--- THE RECORDS ---
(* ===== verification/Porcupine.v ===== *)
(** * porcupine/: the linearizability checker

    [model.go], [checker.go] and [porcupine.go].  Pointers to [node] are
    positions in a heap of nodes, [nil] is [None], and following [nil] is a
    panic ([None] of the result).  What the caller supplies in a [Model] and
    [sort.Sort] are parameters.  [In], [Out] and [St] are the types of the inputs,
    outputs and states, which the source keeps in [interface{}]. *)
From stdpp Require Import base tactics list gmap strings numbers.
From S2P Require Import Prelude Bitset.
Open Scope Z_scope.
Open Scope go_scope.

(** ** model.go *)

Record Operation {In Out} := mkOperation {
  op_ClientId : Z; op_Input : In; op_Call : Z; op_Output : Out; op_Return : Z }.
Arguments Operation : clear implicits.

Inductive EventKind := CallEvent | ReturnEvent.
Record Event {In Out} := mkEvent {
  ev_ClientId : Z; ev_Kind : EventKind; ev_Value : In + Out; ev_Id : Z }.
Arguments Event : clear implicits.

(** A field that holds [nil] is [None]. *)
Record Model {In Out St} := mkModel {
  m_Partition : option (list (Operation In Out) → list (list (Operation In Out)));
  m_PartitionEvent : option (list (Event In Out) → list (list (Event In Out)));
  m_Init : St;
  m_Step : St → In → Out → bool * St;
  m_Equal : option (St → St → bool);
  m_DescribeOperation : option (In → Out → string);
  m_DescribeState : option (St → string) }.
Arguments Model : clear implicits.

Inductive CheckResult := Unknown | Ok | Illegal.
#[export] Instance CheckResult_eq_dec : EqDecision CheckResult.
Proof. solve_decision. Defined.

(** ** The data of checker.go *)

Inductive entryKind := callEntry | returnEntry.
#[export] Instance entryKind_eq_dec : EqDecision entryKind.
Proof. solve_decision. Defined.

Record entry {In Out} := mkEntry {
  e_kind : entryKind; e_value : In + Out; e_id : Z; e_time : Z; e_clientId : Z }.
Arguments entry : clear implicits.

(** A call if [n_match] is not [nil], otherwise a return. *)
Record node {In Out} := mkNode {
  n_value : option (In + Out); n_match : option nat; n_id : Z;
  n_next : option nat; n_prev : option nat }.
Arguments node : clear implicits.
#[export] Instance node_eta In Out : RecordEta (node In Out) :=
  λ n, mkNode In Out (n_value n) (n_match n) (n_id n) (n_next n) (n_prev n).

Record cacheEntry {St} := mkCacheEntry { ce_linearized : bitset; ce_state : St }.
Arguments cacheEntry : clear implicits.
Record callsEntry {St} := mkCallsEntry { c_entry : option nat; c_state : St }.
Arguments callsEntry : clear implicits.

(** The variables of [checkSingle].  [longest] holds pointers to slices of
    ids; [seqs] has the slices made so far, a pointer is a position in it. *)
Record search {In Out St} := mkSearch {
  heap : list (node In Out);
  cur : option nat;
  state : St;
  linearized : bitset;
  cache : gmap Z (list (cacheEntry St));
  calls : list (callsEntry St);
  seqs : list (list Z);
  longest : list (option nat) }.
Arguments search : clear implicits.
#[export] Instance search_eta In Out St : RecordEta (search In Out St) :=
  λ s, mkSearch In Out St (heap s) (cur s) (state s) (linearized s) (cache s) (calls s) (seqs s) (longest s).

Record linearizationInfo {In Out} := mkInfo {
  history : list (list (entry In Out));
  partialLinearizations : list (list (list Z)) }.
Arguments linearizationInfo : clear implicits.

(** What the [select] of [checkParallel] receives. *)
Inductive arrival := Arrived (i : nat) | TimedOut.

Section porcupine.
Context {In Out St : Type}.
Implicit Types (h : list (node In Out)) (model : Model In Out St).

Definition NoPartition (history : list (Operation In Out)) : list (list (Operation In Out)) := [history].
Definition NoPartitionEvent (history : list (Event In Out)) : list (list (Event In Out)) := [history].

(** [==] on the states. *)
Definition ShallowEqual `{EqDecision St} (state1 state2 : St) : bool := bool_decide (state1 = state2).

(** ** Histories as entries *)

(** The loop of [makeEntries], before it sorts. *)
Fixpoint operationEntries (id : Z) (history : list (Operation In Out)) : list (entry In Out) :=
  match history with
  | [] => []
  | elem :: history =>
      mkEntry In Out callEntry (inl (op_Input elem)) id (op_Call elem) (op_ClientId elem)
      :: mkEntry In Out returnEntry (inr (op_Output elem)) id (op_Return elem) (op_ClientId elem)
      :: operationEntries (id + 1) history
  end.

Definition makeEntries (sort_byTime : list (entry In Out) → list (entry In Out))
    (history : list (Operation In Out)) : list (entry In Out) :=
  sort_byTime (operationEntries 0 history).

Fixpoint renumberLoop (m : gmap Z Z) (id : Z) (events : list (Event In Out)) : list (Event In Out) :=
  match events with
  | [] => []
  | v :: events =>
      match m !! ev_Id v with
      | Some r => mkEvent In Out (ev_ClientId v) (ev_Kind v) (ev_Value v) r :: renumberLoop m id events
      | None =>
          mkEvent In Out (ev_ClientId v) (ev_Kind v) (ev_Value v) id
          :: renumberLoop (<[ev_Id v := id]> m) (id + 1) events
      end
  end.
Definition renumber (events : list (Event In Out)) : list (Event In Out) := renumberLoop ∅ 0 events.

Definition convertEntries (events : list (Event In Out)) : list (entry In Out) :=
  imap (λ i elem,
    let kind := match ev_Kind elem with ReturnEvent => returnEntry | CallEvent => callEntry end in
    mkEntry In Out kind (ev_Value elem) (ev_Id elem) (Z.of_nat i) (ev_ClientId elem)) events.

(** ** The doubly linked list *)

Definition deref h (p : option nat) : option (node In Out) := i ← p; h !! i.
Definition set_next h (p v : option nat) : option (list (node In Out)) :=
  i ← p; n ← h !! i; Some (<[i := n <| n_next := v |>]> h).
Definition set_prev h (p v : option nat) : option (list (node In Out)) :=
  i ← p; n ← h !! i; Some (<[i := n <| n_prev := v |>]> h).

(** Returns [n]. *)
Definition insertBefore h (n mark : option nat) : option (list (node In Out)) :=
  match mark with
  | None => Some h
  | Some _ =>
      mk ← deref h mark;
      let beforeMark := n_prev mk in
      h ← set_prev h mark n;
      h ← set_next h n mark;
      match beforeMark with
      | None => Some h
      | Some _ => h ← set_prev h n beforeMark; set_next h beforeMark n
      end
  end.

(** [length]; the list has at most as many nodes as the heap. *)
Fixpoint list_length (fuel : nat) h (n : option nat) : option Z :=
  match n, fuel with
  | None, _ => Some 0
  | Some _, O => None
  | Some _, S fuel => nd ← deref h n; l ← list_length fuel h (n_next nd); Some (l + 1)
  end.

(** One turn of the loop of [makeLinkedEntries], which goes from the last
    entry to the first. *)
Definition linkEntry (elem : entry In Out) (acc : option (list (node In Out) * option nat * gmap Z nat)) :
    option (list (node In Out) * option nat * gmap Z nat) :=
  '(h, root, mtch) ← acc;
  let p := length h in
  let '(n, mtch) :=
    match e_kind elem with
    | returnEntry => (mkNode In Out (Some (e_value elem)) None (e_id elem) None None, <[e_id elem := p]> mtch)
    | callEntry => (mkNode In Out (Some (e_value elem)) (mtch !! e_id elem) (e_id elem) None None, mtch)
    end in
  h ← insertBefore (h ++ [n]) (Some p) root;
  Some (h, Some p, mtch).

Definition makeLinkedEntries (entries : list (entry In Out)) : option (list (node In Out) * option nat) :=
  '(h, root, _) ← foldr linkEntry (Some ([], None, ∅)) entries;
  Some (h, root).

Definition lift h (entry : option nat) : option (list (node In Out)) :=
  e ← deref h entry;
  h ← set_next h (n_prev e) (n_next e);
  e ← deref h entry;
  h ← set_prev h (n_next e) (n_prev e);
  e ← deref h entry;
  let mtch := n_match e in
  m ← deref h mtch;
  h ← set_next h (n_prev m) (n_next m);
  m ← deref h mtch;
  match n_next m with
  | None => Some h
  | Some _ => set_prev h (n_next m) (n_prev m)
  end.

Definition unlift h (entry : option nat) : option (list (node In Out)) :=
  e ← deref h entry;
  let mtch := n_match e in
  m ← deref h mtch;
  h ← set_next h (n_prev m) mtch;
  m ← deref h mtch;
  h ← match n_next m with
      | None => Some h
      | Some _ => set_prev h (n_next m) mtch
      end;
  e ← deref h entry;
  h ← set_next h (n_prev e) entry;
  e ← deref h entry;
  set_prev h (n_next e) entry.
* * *
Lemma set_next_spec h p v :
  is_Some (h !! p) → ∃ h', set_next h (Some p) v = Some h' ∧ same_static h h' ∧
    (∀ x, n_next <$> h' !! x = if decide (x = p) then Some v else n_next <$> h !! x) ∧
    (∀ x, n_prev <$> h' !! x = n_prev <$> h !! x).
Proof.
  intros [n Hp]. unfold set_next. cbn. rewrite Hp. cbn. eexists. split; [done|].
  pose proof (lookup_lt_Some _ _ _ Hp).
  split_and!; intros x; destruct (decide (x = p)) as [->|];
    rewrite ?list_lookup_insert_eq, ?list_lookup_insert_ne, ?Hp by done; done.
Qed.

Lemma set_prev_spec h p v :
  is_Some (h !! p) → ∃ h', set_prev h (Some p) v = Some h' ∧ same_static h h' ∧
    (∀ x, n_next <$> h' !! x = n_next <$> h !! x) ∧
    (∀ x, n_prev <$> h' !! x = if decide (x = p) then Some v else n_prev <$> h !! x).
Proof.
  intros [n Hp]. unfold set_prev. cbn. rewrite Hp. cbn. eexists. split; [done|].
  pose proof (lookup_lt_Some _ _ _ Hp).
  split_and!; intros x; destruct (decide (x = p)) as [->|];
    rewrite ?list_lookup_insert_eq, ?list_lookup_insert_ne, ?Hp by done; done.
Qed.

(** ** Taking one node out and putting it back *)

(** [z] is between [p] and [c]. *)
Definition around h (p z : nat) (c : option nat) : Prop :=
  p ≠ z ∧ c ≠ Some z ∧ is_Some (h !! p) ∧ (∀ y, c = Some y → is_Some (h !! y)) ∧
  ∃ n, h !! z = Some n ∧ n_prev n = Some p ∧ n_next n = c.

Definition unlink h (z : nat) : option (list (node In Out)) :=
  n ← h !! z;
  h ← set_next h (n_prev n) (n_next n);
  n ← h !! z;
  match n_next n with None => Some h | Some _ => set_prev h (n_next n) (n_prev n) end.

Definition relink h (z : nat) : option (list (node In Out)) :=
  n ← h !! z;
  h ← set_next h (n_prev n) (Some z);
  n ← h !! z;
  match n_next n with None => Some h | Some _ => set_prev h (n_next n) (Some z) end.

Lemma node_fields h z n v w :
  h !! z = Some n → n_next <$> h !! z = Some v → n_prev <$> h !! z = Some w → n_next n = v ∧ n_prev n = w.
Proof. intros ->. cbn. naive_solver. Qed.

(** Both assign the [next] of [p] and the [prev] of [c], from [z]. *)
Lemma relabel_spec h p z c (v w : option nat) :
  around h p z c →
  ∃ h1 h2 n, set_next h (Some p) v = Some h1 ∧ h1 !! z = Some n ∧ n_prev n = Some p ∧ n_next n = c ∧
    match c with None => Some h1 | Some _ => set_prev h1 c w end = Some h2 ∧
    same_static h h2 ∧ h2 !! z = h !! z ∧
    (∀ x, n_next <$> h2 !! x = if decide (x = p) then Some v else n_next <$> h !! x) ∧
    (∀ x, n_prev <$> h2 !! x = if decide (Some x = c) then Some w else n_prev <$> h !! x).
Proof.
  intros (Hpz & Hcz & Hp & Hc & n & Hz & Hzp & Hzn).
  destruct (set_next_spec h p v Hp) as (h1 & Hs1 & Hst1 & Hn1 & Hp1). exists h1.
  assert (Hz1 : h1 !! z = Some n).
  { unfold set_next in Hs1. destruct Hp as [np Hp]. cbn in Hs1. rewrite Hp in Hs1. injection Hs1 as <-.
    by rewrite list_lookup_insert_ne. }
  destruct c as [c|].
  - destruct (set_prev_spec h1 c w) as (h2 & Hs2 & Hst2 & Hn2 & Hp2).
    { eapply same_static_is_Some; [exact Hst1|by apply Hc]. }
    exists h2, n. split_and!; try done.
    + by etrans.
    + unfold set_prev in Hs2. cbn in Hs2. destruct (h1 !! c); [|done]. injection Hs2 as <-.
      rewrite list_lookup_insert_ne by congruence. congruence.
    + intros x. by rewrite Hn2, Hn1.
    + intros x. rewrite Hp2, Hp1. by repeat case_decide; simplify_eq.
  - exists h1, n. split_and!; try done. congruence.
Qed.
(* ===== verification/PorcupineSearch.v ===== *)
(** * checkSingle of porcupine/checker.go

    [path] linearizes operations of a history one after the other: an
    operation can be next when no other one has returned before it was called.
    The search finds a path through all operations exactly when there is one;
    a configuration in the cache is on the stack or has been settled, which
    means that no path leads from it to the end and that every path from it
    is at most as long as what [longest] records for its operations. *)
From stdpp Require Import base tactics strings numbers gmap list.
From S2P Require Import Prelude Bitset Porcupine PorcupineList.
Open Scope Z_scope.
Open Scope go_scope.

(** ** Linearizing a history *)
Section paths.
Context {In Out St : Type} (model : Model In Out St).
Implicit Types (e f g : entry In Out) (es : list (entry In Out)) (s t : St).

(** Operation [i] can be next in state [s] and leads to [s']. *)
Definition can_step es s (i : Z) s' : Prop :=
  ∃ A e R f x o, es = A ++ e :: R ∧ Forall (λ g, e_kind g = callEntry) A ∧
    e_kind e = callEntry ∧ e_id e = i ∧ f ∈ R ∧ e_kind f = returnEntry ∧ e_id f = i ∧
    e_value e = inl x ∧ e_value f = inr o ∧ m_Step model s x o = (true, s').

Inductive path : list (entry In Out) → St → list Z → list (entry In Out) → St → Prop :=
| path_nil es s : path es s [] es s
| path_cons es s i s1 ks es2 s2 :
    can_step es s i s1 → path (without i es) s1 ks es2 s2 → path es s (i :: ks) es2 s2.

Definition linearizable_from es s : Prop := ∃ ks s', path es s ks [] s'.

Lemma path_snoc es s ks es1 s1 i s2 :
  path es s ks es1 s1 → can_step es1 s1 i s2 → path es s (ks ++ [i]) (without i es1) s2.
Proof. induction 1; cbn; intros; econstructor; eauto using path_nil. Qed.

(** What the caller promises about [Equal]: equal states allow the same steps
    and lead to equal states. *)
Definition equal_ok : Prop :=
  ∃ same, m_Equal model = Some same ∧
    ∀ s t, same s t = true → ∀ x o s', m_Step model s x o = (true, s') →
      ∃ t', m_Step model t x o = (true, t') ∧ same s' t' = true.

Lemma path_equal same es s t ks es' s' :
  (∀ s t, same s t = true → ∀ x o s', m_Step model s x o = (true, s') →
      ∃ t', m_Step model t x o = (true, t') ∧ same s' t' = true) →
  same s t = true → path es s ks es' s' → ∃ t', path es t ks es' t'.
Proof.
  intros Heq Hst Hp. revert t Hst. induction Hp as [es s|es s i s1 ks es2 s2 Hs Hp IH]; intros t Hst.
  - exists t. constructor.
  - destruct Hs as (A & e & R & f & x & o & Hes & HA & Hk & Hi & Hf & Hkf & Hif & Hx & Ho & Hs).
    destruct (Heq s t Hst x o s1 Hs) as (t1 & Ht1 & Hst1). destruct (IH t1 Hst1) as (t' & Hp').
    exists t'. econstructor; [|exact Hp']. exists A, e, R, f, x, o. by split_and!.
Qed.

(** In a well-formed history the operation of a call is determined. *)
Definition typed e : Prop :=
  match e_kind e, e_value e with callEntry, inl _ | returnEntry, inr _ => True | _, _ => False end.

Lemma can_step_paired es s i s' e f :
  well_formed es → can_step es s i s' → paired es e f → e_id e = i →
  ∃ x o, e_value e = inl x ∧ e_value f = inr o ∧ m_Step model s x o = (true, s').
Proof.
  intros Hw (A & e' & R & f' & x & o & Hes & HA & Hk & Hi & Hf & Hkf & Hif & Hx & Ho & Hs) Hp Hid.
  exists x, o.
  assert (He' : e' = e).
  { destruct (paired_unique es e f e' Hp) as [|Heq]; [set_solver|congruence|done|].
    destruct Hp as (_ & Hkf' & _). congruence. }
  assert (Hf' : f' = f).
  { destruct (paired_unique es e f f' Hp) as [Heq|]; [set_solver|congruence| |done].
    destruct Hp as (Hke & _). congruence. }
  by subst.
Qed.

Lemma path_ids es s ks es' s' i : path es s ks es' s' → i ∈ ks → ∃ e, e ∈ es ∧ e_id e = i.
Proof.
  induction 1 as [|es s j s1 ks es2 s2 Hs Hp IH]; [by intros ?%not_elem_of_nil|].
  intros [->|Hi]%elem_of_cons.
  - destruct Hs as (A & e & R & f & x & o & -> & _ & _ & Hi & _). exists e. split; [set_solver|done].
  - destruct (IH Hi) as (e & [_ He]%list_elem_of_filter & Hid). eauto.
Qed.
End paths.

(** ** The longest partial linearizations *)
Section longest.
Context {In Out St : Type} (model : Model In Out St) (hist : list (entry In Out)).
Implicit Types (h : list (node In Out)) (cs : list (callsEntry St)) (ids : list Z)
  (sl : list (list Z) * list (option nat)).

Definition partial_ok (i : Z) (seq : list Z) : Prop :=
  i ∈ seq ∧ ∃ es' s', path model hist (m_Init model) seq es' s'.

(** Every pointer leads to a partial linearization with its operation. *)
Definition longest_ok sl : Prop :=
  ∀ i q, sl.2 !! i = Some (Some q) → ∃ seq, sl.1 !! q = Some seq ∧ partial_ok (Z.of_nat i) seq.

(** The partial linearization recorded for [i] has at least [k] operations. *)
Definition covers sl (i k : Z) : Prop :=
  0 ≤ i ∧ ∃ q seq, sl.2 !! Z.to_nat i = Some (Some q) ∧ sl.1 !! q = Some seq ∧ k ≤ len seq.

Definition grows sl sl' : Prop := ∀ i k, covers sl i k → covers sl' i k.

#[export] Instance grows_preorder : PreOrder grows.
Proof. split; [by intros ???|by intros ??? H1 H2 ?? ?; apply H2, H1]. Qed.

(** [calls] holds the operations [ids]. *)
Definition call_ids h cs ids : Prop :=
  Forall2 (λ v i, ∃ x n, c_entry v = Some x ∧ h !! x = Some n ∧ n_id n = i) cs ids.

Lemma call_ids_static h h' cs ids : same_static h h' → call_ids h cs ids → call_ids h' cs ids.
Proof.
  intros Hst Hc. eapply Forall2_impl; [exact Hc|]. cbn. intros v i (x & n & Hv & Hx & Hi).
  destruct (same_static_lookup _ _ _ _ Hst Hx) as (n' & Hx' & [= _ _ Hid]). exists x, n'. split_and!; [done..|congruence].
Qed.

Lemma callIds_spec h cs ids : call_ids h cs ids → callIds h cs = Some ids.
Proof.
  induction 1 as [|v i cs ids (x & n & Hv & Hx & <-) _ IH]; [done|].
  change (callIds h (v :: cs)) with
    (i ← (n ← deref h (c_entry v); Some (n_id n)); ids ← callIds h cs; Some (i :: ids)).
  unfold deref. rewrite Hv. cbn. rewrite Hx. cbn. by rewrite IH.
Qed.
...
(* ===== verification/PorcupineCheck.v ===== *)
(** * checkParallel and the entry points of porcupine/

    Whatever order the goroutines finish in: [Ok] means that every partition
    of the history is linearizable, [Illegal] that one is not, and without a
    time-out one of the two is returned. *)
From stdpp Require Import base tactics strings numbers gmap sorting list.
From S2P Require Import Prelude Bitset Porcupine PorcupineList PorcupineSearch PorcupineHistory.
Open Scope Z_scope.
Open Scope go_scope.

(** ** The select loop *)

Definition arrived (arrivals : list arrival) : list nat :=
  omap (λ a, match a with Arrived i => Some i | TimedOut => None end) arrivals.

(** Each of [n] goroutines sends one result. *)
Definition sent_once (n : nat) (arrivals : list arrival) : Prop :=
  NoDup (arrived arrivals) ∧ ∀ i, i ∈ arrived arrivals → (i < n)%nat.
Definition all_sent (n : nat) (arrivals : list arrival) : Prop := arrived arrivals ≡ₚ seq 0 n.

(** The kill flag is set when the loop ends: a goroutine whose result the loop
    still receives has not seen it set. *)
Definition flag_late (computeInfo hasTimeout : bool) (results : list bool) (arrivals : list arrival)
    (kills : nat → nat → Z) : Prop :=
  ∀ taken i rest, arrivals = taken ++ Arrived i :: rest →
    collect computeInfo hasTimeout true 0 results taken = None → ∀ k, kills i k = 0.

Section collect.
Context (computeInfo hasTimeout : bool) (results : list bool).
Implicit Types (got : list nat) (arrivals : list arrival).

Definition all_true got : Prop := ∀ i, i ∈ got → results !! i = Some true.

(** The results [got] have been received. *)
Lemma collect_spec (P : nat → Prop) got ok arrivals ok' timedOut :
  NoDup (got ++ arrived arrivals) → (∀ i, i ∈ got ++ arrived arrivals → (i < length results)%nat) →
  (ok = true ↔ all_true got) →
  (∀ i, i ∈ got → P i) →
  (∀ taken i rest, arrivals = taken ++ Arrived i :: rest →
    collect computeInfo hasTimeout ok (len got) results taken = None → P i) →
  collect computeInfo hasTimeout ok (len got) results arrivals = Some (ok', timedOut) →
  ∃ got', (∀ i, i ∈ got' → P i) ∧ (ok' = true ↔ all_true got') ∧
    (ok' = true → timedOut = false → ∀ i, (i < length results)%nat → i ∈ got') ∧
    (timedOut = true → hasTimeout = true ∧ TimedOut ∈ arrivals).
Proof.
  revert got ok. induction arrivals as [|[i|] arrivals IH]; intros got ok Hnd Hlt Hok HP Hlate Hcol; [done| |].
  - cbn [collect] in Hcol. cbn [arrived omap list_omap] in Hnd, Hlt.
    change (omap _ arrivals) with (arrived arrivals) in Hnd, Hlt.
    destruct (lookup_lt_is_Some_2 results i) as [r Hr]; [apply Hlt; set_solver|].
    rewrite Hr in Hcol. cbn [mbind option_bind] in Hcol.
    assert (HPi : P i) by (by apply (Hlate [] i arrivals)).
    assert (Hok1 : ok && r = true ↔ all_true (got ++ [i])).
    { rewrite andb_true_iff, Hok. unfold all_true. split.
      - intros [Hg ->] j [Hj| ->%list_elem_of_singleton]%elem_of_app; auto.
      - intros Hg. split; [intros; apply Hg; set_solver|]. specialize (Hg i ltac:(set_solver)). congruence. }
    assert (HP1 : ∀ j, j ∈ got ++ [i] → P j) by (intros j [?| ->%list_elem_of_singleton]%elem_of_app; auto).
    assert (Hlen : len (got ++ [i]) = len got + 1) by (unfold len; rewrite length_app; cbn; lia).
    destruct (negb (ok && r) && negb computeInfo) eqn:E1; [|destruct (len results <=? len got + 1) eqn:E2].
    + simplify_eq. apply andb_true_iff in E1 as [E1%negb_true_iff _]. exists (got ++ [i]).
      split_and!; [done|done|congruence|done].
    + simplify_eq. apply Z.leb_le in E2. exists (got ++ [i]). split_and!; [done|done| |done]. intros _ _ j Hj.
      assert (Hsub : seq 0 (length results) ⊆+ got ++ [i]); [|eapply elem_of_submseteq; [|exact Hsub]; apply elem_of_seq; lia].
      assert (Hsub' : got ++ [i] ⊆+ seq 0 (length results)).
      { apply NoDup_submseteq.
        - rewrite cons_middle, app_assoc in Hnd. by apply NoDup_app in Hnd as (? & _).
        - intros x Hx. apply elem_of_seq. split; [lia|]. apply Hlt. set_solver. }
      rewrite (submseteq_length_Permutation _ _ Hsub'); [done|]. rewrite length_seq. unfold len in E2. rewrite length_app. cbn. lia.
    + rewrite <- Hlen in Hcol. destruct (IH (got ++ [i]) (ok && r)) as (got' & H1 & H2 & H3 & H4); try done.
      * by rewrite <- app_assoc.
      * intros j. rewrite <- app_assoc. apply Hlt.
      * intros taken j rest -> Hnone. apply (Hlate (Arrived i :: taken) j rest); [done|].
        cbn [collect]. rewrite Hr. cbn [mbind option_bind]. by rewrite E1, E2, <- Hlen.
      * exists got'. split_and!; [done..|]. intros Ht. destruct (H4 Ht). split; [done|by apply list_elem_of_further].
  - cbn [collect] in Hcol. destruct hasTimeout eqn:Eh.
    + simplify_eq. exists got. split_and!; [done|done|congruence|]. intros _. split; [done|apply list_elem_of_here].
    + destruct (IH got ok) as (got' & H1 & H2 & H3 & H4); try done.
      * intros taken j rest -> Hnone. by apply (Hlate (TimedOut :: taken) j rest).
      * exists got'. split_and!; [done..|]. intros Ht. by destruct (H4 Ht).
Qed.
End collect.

--- WHAT IS EXPECTED ---
Within the listing above, locate the line containing "m_Init : St;" and the line containing "#[export] Instance node_eta". Reproduce those two lines and all lines between them exactly, with nothing added.

--- TASK SOLUTION ---
  m_Init : St;
  m_Step : St → In → Out → bool * St;
  m_Equal : option (St → St → bool);
  m_DescribeOperation : option (In → Out → string);
  m_DescribeState : option (St → string) }.
Arguments Model : clear implicits.

Inductive CheckResult := Unknown | Ok | Illegal.
#[export] Instance CheckResult_eq_dec : EqDecision CheckResult.
Proof. solve_decision. Defined.

(** ** The data of checker.go *)

Inductive entryKind := callEntry | returnEntry.
#[export] Instance entryKind_eq_dec : EqDecision entryKind.
Proof. solve_decision. Defined.

Record entry {In Out} := mkEntry {
  e_kind : entryKind; e_value : In + Out; e_id : Z; e_time : Z; e_clientId : Z }.
Arguments entry : clear implicits.

(** A call if [n_match] is not [nil], otherwise a return. *)
Record node {In Out} := mkNode {
  n_value : option (In + Out); n_match : option nat; n_id : Z;
  n_next : option nat; n_prev : option nat }.
Arguments node : clear implicits.
#[export] Instance node_eta In Out : RecordEta (node In Out) :=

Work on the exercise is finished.